Chegámos a Sibut e os últimos 120 quilómetros até à capital trazem-nos o único troço de estrada alcatroada do país. Depois de dias de caminhos de terra acidentados, com buracos em que os blindados da frente chegam a entrar lá dentro e desaparecem da linha de vista, o asfalto não deixa de ser uma sensação incrível mas ao mesmo tempo estranha. “Parece que é como andar em cima de veludo”, dirá alguém.

Mas os problemas não acabam por aqui. Os termómetros passam os 40 graus. O alcatrão ferve. A temperatura e o desgaste da viagem fazem com que dois pneus rebentem e atrasem ainda mais a caravana.

Depois de quatro longos dias de viagem, entrar em Bangui é como entrar noutra realidade, com as suas ruas movimentadas, os mercados ao ar livre à beira da estrada com a carne viva que se vende ali mesmo em cima de uma mesa de madeira a apanhar com o pó das viaturas e também o olhar desconfiado das populações, que na capital tem muitas vezes uma postura de maior animosidade face aos capacetes azuis das Nações Unidas. Bangui viveu de resto este ano um aumento da violência. Registaram-se pelo menos 30 mortes desde o princípio de abril, entre elas a de um soldado ao serviço da MINUSCA.
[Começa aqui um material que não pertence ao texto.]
(* ===== verification/MessagePipeline.v ===== *)
(** * The legacy Coinbase message pipeline

    [CoinbaseMessagePipeline], which the [--replay] mode of the program uses:
    it records, parses, sequences and applies one message at a time and stops
    at the first failure; and the loop that replays a recording through it. *)

From S2P Require Import Prelude.
From S2P Require Import Text.
From S2P Require Import CoreTypes.
From S2P Require Import FixedPoint.
From S2P Require Import SequenceTracker.
From S2P Require Import OrderBook.
From S2P Require Import Json.
From S2P Require Import Timestamps.
From S2P Require Import CoinbaseParser.
From S2P Require Import FeedHealth.
From S2P Require Import RecordingQueue.
From S2P Require Import CoinbaseHandler.
From S2P Require Import ConnectionManager.
From S2P Require Import ManagerSteps.
From S2P Require Import Recording.
From S2P Require Import Session.
From S2P Require Import CoinbaseReplay.

Open Scope Z_scope.

(** ** State *)

Record MessagePipeline := {
  pl_book : OrderBook;
  raw_messages : Z;
  parse_errors : Z;
  pl_error : string;
  pl_sequence : SequenceTracker;
  pl_stopped : bool;
}.

#[export] Instance MessagePipeline_eta : EtaRecord MessagePipeline := λ p,
  {| pl_book := pl_book p; raw_messages := raw_messages p; parse_errors := parse_errors p;
     pl_error := pl_error p; pl_sequence := pl_sequence p; pl_stopped := pl_stopped p |}.

Definition new_pipeline : MessagePipeline :=
  {| pl_book := new_book Coinbase BTC_USD; raw_messages := 0; parse_errors := 0; pl_error := EmptyString;
     pl_sequence := {| last_ := None |}; pl_stopped := false |}.

(** ** Operations *)

Definition pipeline_reset_connection (p : MessagePipeline) : MessagePipeline :=
  p <| pl_stopped := false |> <| pl_error := EmptyString |> <| pl_sequence ::= tracker_reset |>
    <| pl_book ::= mark_initializing |>.

Definition pipeline_fail (reason : string) (p : MessagePipeline) : MessagePipeline * bool :=
  (p <| pl_book ::= invalidate |> <| pl_stopped := true |> <| pl_error := reason |>, false).

Section pipeline.
Context `{JsonLib} (products : Products).
(** The sink with its state. *)
Context {E : Type} (sink : E → string → ReceiveWallTimestamp → ReceiveMonotonicTimestamp → E * bool).
Implicit Types p : MessagePipeline.

(** From the check of the snapshot on. *)
Definition pipeline_apply (result : CoinbaseParseResult) p : MessagePipeline * bool :=
  if bool_decide (status result = Parsed) && negb (bool_decide (state_ (pl_book p) = Valid)) &&
     no_leading_snapshot (events result)
  then pipeline_fail "L2 update before snapshot" p
  else match apply_events (pl_book p) (events result) with
       | (b, false) => pipeline_fail "book rejected event" (p <| pl_book := b |>)
       | (b, true) => (p <| pl_book := b |>, true)
       end.

(** What follows the parser. *)
Definition pipeline_parsed (result : CoinbaseParseResult) p : MessagePipeline * bool :=
  if bool_decide (status result = Error)
  then pipeline_fail (error result) (p <| parse_errors ::= incr64 |>)
  else
    match sequence result with
    | None => pipeline_apply result p
    | Some n =>
        let '(t, observed) := observe (pl_sequence p) n in
        let p := p <| pl_sequence := t |> in
        match observed with
        | Duplicate | OutOfOrder => (p, true)
        | Gap => pipeline_fail "Coinbase envelope sequence gap" p
        | First | Expected => pipeline_apply result p
        end
    end.

Definition pipeline_process (raw : string) (wall : ReceiveWallTimestamp) (monotonic : ReceiveMonotonicTimestamp)
    p (env : E) : MessagePipeline * E * result bool :=
  if pl_stopped p then (p, env, Ok false)
  else
    match sink env raw wall monotonic with
    | (env, false) => let '(p, ok) := pipeline_fail "recording failed" p in (p, env, Ok ok)
    | (env, true) =>
        let p := p <| raw_messages ::= incr64 |> in
        match parse products raw wall monotonic false with
        | Throw e => (p, env, Throw e)
        | Ok result => let '(p, ok) := pipeline_parsed result p in (p, env, Ok ok)
        end
    end.
End pipeline.

(** The accepting sink of the replay. *)
Definition accepting_sink (env : unit) (raw : string) (wall : ReceiveWallTimestamp) (mono : ReceiveMonotonicTimestamp)
    : unit * bool := (env, true).

Section replay.
Context `{JsonLib} (products : Products).

(** One record of the loop: [None] when the loop is left; an exception of the
    parser ends the program. *)
Definition pipeline_record (record : RawMessage) (connection : Z) (p : MessagePipeline)
    : result (MessagePipeline * option Z) :=
  if negb (bool_decide (venue record = Coinbase)) || (connection_id record <? connection)
  then Ok ((pipeline_fail "expected ordered Coinbase connection IDs" p).1, None)
  else
    let p := if connection_id record =? connection then p else pipeline_reset_connection p in
    match pipeline_process products accepting_sink (payload record) (receive_wall_time record)
            (receive_monotonic_time record) p tt with
    | (_, _, Throw e) => Throw e
    | (p, _, Ok _) => Ok (p, Some (connection_id record))
    end.

(** The loop of the [--replay] mode; every record takes at least one character
    of the file. *)
Fixpoint pipeline_loop (fuel : nat) (reader : RawEventReader) (connection : Z) (p : MessagePipeline)
    : result (RawEventReader * MessagePipeline) :=
  match fuel with
  | O => Ok (reader, p)
  | S fuel' =>
      match next reader with
      | (reader, None) => Ok (reader, p)
      | (reader, Some record) =>
          match pipeline_record record connection p with
          | Throw e => Throw e
          | Ok (p, None) => Ok (reader, p)
          | Ok (p, Some connection) => pipeline_loop fuel' reader connection p
          end
      end
  end.

Definition replay_recording (file : option (string * bool)) : result MessagePipeline :=
  let reader := open_reader file in
  '(reader, p) ← pipeline_loop (S (String.length (in_rest reader))) reader 0 new_pipeline;
  Ok (if has_error reader then (pipeline_fail (last_error_ reader) p).1 else p).
End replay.

(** ** The summary line *)

Definition signed_text (n : Z) : string := if n <? 0 then "-" +:+ to_string (- n) else to_string n.

(** [setw(2)] with [setfill('0')] *)
Definition two_wide (s : string) : string := if (String.length s <? 2)%nat then "0" +:+ s else s.

(** The [price] lambda. *)
Definition dollars (level : option BookLevel) : string :=
  match level with
  | None => "NA"
  | Some l => signed_text (Z.quot (raw (price l)) 100) +:+ "." +:+ two_wide (signed_text (Z.rem (raw (price l)) 100))
  end.

Definition pipeline_summary (p : MessagePipeline) : string :=
  let b := pl_book p in
  let state := match state_ b with Valid => "VALID" | Invalid => "INVALID" | _ => "INITIALIZING" end in
  "venue=coinbase instrument=BTC_USD state=" +:+ state +:+ " sequence=" +:+
  match last_sequence_ b with Some n => to_string n | None => "NA" end +:+
  " best_bid=" +:+ dollars (best_bid b) +:+ " best_ask=" +:+ dollars (best_ask b) +:+
  " bid_levels=" +:+ to_string (Z.of_nat (length (bids_ b))) +:+
  " ask_levels=" +:+ to_string (Z.of_nat (length (asks_ b))) +:+
  " raw_messages=" +:+ to_string (raw_messages p) +:+ " parse_errors=" +:+ to_string (parse_errors p).

(** ** Lemmas: the pipeline and the processor *)

(** The pipeline has the data of the market and has not failed. *)
Definition agrees (p : MessagePipeline) (m : Market) : Prop :=
  pl_book p = book m ∧ pl_sequence p = tracker m ∧ pl_stopped p = false ∧ pl_error p = EmptyString.

(** After a message on which the processor reported [r]. *)
Definition agrees_after (p : MessagePipeline) (ok : bool) (m : Market) (r : ProcessResult) : Prop :=
  pl_book p = book m ∧ pl_sequence p = tracker m ∧ ok = String.eqb (pr_error r) EmptyString ∧
  pl_stopped p = negb ok ∧ pl_error p = pr_error r.

Section agreement.
Context `{JsonLaws} (products : Products).
Implicit Types (m : Market) (p : MessagePipeline).

Lemma apply_agrees now p m r es mono m' r' result p' ok :
  agrees p m → fresh_result r → status result = Parsed → events result = es →
  process_l2 now m r es mono = (m', Ok r') → pipeline_apply result p = (p', ok) → agrees_after p' ok m' r'.
Proof.
  intros (Hb & Ht & Hs & He) [_ Hr] Hst <-. unfold process_l2, pipeline_apply, process_fail, pipeline_fail.
  rewrite Hb, Hst, (bool_decide_true (Parsed = Parsed)) by done. cbn [andb book field_update].
  destruct (negb _ && _); [intros [= <- <-] [= <- <-]; unfold agrees_after; cbn; by rewrite Hb, Ht|].
  destruct (events result) as [|ev es].
  { intros [= <- <-] [= <- <-]. unfold agrees_after. cbn. by rewrite Ht, Hr. }
  destruct (apply_events (book m) (ev :: es)) as [b []]; intros [= <- <-] [= <- <-]; unfold agrees_after; cbn.
  - pose proof (count_applied_keeps (ev :: es) r) as Hk. cbn in Hk. by rewrite Hk, Hr, Ht.
  - by rewrite Ht.
Qed.

Lemma ignored_agrees p m result :
  agrees p m → status result = Ignored → events result = [] → pipeline_apply result p = (p, true).
Proof.
  intros (Hb & Ht & Hs & He) Hst Hes. unfold pipeline_apply. rewrite Hst, Hes, (bool_decide_false (Ignored = Parsed)) by done.
  cbn. by destruct p.
Qed.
A coluna de blindados cruza finalmente a entrada altamente guardada do Campo M’Poko, o campo militar junto ao aeroporto onde os portugueses têm o seu aquartelamento permanente.

Após um mês de dura missão em Bangassou, é tempo de um reencontro emotivo com os camaradas que ficaram em Bangui.

Um documento visual histórico: a grande transformação

4 de abril de 2016. É o “momento zero” de todo o projeto. Nesse dia, o Expresso entrevistou um grupo de 67 jovens que deu entrada no Regimento de Comandos da Carregueira, na Amadora, para iniciar a recruta. Todos tinham como objetivo entrar ainda nesse ano no curso de Comandos. Mas apenas 11 deles chegariam ao fim.

Agora em África, para a primeira missão das suas vidas, ganharam uma nova identidade em combate. Nesta "família", cada um tem um nome diferente. Um código operacional, ou "cod oper".

Houve um dia em que o “Drácula”, o “Psycho” ou o “Caçador” eram apenas o Rui, o Francisco e o Daniel e não passavam de um grupo de miúdos amedrontados que estava prestes a rapar o cabelo e a dar entrada no seu primeiro dia no Exército.

Nesse dia nós estávamos lá, tal como estivemos em muitos outros dias ao longo dos últimos dois anos, numa viagem que lhes mudou os rostos e as vidas.